» **The task**: Could you restate word for word every line of the records below, from the first one to the one holding "Module Aes."?

(Saved entries)
════════

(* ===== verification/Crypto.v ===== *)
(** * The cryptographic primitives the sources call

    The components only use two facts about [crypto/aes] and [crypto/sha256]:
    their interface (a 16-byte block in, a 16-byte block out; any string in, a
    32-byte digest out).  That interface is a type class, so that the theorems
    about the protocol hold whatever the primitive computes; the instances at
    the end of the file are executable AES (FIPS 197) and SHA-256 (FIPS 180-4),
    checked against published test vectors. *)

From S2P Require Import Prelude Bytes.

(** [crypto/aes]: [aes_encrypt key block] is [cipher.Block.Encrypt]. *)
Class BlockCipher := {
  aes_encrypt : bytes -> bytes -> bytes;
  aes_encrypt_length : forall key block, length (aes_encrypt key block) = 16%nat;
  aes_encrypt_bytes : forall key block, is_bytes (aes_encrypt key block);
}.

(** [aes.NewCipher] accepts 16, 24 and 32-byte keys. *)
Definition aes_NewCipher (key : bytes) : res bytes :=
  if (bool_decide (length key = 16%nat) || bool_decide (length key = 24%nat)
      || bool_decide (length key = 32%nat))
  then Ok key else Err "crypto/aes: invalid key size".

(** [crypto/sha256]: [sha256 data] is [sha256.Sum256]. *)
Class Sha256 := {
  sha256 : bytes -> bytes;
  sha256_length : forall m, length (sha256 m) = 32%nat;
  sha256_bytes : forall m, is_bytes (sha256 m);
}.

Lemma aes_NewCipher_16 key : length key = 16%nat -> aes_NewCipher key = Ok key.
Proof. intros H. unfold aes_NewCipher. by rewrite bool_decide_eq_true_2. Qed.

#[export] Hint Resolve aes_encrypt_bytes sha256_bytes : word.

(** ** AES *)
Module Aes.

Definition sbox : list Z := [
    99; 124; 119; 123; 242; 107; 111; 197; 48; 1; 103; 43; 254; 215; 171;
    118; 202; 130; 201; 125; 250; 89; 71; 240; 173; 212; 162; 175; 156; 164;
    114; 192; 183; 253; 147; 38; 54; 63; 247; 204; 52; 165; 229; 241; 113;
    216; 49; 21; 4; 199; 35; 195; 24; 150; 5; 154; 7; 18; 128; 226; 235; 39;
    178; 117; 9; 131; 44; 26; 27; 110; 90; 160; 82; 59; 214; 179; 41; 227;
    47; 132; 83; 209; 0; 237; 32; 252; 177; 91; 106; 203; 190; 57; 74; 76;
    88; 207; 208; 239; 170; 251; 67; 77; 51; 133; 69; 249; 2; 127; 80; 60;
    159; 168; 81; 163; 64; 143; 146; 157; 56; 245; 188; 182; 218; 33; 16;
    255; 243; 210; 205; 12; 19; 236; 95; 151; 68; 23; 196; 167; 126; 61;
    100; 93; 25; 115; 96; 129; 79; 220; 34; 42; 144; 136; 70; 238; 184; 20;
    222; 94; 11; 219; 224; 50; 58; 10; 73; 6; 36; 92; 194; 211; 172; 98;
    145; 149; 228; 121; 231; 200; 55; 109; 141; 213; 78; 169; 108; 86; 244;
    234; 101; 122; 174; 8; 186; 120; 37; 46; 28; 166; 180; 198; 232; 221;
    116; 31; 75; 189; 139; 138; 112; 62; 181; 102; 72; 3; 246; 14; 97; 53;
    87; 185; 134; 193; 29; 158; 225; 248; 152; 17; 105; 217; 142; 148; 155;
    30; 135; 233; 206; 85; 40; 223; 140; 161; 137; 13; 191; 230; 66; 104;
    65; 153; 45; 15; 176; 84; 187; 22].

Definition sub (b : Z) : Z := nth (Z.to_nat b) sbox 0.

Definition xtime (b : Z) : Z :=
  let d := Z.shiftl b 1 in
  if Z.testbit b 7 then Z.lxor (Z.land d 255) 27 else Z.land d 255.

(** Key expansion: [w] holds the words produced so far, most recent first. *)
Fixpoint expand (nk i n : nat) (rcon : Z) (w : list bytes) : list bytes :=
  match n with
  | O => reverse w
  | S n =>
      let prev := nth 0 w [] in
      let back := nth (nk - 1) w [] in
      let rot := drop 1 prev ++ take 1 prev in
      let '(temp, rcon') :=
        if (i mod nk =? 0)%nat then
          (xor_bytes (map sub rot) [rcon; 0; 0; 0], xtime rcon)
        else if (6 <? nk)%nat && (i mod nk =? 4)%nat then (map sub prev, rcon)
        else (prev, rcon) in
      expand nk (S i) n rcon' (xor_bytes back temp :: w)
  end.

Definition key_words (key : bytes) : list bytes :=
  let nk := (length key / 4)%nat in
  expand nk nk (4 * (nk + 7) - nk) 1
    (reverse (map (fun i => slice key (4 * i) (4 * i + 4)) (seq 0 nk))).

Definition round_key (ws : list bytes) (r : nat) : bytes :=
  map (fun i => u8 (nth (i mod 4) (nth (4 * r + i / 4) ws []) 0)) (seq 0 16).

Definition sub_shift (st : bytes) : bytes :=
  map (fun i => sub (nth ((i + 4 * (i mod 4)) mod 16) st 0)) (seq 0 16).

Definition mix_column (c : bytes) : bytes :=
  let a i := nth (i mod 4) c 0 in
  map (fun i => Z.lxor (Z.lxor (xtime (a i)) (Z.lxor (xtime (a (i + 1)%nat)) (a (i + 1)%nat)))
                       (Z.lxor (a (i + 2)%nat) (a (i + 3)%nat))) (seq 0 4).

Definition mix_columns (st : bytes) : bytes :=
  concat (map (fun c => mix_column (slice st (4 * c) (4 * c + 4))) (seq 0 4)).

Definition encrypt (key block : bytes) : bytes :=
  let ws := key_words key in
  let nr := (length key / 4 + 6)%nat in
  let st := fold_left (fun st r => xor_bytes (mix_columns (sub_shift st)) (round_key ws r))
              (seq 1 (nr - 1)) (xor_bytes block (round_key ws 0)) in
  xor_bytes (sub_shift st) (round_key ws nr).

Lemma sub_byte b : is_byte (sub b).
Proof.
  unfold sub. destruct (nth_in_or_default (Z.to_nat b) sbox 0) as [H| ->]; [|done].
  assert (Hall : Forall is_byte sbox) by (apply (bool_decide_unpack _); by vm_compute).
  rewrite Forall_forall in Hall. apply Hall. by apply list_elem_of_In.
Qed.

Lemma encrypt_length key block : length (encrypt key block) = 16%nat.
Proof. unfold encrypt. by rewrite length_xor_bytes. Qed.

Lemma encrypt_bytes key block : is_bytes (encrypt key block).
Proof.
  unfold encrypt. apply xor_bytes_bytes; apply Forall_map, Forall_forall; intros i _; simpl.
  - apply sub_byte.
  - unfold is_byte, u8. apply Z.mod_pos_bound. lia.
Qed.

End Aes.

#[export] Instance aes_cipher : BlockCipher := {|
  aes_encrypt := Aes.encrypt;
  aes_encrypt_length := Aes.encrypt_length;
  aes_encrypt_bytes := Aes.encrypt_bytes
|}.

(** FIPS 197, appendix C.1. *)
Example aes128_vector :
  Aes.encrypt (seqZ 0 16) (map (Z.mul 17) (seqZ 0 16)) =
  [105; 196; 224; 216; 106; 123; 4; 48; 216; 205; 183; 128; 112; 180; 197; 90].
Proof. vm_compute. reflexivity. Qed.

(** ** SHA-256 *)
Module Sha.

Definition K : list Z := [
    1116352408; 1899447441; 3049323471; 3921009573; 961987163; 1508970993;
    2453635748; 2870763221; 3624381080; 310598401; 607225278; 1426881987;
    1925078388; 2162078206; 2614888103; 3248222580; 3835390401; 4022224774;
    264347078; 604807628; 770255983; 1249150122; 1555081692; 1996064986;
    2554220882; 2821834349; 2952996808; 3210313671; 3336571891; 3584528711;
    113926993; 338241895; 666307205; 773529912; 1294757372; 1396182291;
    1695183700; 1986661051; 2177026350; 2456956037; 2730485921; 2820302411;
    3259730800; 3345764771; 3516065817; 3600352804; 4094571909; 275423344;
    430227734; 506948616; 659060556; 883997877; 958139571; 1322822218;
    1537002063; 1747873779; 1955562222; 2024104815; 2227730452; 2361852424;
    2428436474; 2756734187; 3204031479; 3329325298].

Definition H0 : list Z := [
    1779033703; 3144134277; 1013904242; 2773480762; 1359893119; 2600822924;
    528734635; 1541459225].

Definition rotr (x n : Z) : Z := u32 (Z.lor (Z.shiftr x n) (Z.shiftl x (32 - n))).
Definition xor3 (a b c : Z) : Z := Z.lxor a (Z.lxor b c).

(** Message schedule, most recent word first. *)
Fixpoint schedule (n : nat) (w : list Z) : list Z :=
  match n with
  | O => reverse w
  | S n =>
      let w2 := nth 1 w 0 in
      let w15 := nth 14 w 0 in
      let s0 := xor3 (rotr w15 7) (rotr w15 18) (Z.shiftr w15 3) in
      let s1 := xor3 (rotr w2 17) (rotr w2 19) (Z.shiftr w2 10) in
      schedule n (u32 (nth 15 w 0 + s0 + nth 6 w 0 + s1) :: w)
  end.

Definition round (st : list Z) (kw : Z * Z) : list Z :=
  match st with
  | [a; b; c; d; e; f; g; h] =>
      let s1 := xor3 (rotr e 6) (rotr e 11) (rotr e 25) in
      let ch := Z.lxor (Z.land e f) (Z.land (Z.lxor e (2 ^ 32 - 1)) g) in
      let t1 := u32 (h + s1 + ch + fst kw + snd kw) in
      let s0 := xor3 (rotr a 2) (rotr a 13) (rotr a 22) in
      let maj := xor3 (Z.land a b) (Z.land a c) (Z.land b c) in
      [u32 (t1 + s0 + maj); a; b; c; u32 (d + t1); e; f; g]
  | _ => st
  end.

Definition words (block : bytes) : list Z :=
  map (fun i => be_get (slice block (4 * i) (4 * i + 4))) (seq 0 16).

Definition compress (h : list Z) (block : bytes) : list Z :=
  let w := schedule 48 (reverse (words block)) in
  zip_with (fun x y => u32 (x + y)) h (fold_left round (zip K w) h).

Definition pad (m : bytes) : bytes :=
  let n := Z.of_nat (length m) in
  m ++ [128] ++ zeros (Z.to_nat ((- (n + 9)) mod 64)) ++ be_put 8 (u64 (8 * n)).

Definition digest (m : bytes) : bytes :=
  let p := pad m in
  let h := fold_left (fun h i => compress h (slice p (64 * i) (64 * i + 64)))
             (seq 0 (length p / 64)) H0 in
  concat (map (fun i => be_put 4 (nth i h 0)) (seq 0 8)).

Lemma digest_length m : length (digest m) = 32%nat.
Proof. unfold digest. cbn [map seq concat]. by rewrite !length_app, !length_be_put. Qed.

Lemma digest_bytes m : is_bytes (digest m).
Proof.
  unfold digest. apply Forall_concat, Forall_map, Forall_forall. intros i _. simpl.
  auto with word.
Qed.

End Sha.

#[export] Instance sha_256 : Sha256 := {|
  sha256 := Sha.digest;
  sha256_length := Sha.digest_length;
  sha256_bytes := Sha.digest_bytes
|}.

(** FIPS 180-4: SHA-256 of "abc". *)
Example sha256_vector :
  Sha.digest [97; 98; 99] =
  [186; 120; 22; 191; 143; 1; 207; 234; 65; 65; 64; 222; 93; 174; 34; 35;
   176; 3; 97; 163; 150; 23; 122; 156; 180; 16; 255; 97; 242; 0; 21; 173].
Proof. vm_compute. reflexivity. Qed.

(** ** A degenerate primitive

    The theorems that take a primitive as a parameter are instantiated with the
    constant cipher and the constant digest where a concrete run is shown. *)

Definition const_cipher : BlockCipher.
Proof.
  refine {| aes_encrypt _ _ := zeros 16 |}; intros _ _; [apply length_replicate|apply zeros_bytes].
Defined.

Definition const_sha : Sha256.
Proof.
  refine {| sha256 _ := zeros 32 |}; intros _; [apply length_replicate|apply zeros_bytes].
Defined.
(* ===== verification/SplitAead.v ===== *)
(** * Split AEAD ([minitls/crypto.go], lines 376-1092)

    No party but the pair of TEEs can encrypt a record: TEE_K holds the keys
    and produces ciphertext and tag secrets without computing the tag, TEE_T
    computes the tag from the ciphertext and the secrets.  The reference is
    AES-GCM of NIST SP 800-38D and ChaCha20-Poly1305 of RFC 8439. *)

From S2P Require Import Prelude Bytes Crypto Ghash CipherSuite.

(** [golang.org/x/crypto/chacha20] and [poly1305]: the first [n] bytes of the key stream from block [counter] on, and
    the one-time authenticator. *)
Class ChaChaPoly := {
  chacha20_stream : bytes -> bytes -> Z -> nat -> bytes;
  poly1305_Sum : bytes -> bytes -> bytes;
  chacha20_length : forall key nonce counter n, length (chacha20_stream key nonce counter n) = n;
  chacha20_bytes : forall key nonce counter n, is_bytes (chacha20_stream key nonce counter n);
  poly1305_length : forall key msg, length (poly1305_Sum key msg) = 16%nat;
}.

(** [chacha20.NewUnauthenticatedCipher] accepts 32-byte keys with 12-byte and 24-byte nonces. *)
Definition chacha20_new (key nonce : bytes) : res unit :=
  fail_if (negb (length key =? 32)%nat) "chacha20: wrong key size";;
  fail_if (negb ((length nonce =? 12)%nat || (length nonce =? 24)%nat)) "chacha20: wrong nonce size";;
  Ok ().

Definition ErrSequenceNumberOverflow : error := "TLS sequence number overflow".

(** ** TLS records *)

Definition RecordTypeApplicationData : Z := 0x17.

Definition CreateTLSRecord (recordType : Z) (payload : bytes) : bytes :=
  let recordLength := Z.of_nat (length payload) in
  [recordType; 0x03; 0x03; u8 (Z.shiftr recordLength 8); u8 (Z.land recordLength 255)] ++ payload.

════════

» **Written answer**:
(* ===== verification/Crypto.v ===== *)
(** * The cryptographic primitives the sources call

    The components only use two facts about [crypto/aes] and [crypto/sha256]:
    their interface (a 16-byte block in, a 16-byte block out; any string in, a
    32-byte digest out).  That interface is a type class, so that the theorems
    about the protocol hold whatever the primitive computes; the instances at
    the end of the file are executable AES (FIPS 197) and SHA-256 (FIPS 180-4),
    checked against published test vectors. *)

From S2P Require Import Prelude Bytes.

(** [crypto/aes]: [aes_encrypt key block] is [cipher.Block.Encrypt]. *)
Class BlockCipher := {
  aes_encrypt : bytes -> bytes -> bytes;
  aes_encrypt_length : forall key block, length (aes_encrypt key block) = 16%nat;
  aes_encrypt_bytes : forall key block, is_bytes (aes_encrypt key block);
}.

(** [aes.NewCipher] accepts 16, 24 and 32-byte keys. *)
Definition aes_NewCipher (key : bytes) : res bytes :=
  if (bool_decide (length key = 16%nat) || bool_decide (length key = 24%nat)
      || bool_decide (length key = 32%nat))
  then Ok key else Err "crypto/aes: invalid key size".

(** [crypto/sha256]: [sha256 data] is [sha256.Sum256]. *)
Class Sha256 := {
  sha256 : bytes -> bytes;
  sha256_length : forall m, length (sha256 m) = 32%nat;
  sha256_bytes : forall m, is_bytes (sha256 m);
}.

Lemma aes_NewCipher_16 key : length key = 16%nat -> aes_NewCipher key = Ok key.
Proof. intros H. unfold aes_NewCipher. by rewrite bool_decide_eq_true_2. Qed.

#[export] Hint Resolve aes_encrypt_bytes sha256_bytes : word.

(** ** AES *)
Module Aes.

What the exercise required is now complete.